Though it has been around for more than 80 years, chances are you've probably never heard of PerkinElmer (PKI -1.76%) -- and that's too bad, because the Waltham, Mass., company is having a great year.
PerkinElmer sells high-end laboratory equipment like mass spectrometers and produces tests for diseases, food-borne pathogens, agricultural genomics, and neonatal genetics, among other things. The company's stock returned more than 47% in 2020. For the first three quarters of the year, the company posted $2.4 billion in revenue, nearly 17% ahead of the previous year's corresponding period, and its net income was $347.5 million, an improvement of 113% year-over-year.
The company has two segments, discovery and analytical solutions, which engages in life sciences, industrial, environmental, and food applications, and diagnostics, which focuses on reproductive health, emerging market diagnostics, and applied genomics. There's growth ahead for both groups, but diagnostics may have more room to run based on what happened this year. Through the first nine months, revenue for its discovery and analytical solutions segment declined 2% year-over-year to $1.2 billion, according to PerkinElmer, but the company reported that its diagnostic segment, which includes its COVID tests and other products, also clocked revenue of $1.2 billion, a rise of 46% over the same period last year.
A company that keeps developing
What's driving the company's growth right now is its dry blood spot-based COVID-19 test, which can process up to 5,000 samples a day. Even with two approved vaccines, testing for COVID-19 will likely grow in 2021 as businesses and schools increase testing. Through Dec. 31, there were 250.5 million COVID-19 tests carried out in the United States, according to ourworldindata.com.

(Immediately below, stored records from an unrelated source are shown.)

Lemma send_loop_spec (headers : list (string * string)) :
  forall (channels : list (option string)) (payload : Payload)
         (has_error : bool) (trace : list (Request * Response)),
  exists posts,
    NotifyMattermost.send_loop penv self channels headers payload has_error trace
    = (Py.Return (negb has_error && forallb (fun p => Spec.succeeded p.2) posts),
       trace ++ posts)
    /\ length posts = length channels
    /\ (forall (i : nat) c, channels !! i = Some (Some c) -> c <> "" ->
        exists req resp,
          posts !! i = Some (req, resp) /\ channel (req_data req) = Some c)
    /\ (forall c, channels = [c] -> Py.truthy c = false ->
        exists req resp,
          posts = [(req, resp)] /\ channel (req_data req) = channel payload)
    /\ Forall (fun p => req_url p.1 = NotifyMattermost.hook_url self) posts.
Proof.
  induction channels as [|ch channels IH]; intros payload has_error trace.
  - exists []. simpl. unfold Py.ret. rewrite app_nil_r, andb_true_r.
    repeat split; try done.
  - simpl. unfold Py.bind, NotifyMattermost.post. simpl.
    set (payload' := if Py.truthy ch
                     then NotifyMattermost.set_channel payload (default "" ch)
                     else payload).
    set (req := {| req_url := NotifyMattermost.hook_url self;
                   req_data := payload'; req_headers := headers |}).
    set (resp := requests_post penv (map fst trace) req).
    assert (exists posts,
      match resp with
      | Status status_code _ =>
        if negb (status_code =? 200)
        then NotifyMattermost.send_loop penv self channels headers payload' true
        else NotifyMattermost.send_loop penv self channels headers payload'
               has_error
      | RequestException _ =>
        NotifyMattermost.send_loop penv self channels headers payload' true
      end (trace ++ [(req, resp)])
      = (Py.Return (negb has_error && Spec.succeeded resp
                    && forallb (fun p => Spec.succeeded p.2) posts),
         (trace ++ [(req, resp)]) ++ posts)
      /\ length posts = length channels
      /\ (forall (i : nat) c, channels !! i = Some (Some c) -> c <> "" ->
          exists req resp,
            posts !! i = Some (req, resp) /\ channel (req_data req) = Some c)
      /\ Forall (fun p => req_url p.1 = NotifyMattermost.hook_url self) posts)
      as (posts & Hrun & Hlen & Hch & Hurl).
    { destruct resp as [code content|msg]; simpl.
      - destruct (code =? 200); simpl.
        + destruct (IH payload' has_error (trace ++ [(req, Status code content)]))
            as (posts & Hrun & Hlen & Hch & _ & Hurl).
          exists posts. rewrite Hrun, andb_true_r. done.
        + destruct (IH payload' true (trace ++ [(req, Status code content)]))
            as (posts & Hrun & Hlen & Hch & _ & Hurl).
          exists posts. rewrite Hrun, andb_false_r. done.
      - destruct (IH payload' true (trace ++ [(req, RequestException msg)]))
          as (posts & Hrun & Hlen & Hch & _ & Hurl).
        exists posts. rewrite Hrun, andb_false_r. done. }
    exists ((req, resp) :: posts). rewrite Hrun. simpl.
    rewrite <- app_assoc, andb_assoc. simpl.
    repeat split.
    + by rewrite Hlen.
    + intros [|i] c Hi Hc.
      * simpl in Hi. injection Hi as ->. exists req, resp. split; [done|].
        subst req payload'. simpl. destruct c; [done|]. reflexivity.
      * simpl in Hi. apply (Hch i c Hi Hc).
    + intros c [= -> ->] Hc. destruct posts; [|discriminate].
      exists req, resp. split; [done|]. subst req payload'. simpl.
      by rewrite Hc.
    + constructor; [reflexivity|exact Hurl].
Qed.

PerkinElmer didn't come out with this particular COVID-19 test until July, and didn't get an Emergency Use Authorization (EAU) from the Food and Drug Administration (FDA) for it until Oct. 29. It's the second COVID-19 test that the company has gotten approval for this year. In March, the company got an EAU from the FDA for its Polymerase Chain Reaction Test (RT-PCR) test, a molecular test that diagnoses the SARS-CoV-2 RNA in patients.
What's different about its new dry blood spot-based COVID-19 test is it speed, throughput and accuracy. The dry blood samples are taken with a finger-prick collection device, and are highly sensitive, ranked at the top for sensitivity by FDA among COVID-19 tests.
Not a one-year wonder
The company has certainly been helped by the need for coronavirus testing, but to me, its ability to quickly react to the situation is why it has done better than its peers. PerkinElmer has dramatically improved its earnings before interest, taxes, depreciation and amortization (EBITDA) margins this year, but it also has been steadily building revenue for six consecutive years, and particularly the past three years.
Looking beyond COVID testing, it is making inroads by offering businesses speedy and accurate food safety and quality controls for meat, poultry and seafood.
It is also concentrating on helping pharmaceutical companies bring drugs to market sooner. In November, the healthcare company announced its plans to close on the purchase of Horizon Discovery, a cell engineering company, for $383 million in the first quarter of 2021. PerkinElmer said the move allows it to add gene editing and gene modulation tools to its life sciences and applied genomics solutions.
That's a huge area of growth potential for PerkinElmer. The gene-editing market is expected to have a compound annual growth rate of 17% over the next five years, according to one study.
While the company has moved swiftly to respond to the pandemic with 15 COVID-related products released this year, it also came out with 20 non-COVID products. The same molecular diagnostic expertise that helped the company develop its COVID-19 tests will help it expand its portfolio of assays to identify diseases that are difficult to diagnose.
I see a lot of potential for the company in applied genomics. The company sees an opportunity by taking the complexity out of analysis for its customers, helping scientists speed up workflows and by efficiently screening potential drug trial candidates, or by coming up with faster and more accurate screening for safer food and industrial processes.
I recommend the stock partly because of its improved financials, but also because it is well positioned to benefit from the importance of gene editing in the pharmaceutical industry, focusing on being a solutions-based company that adapts to market problems, rather than one that makes products that seek a market.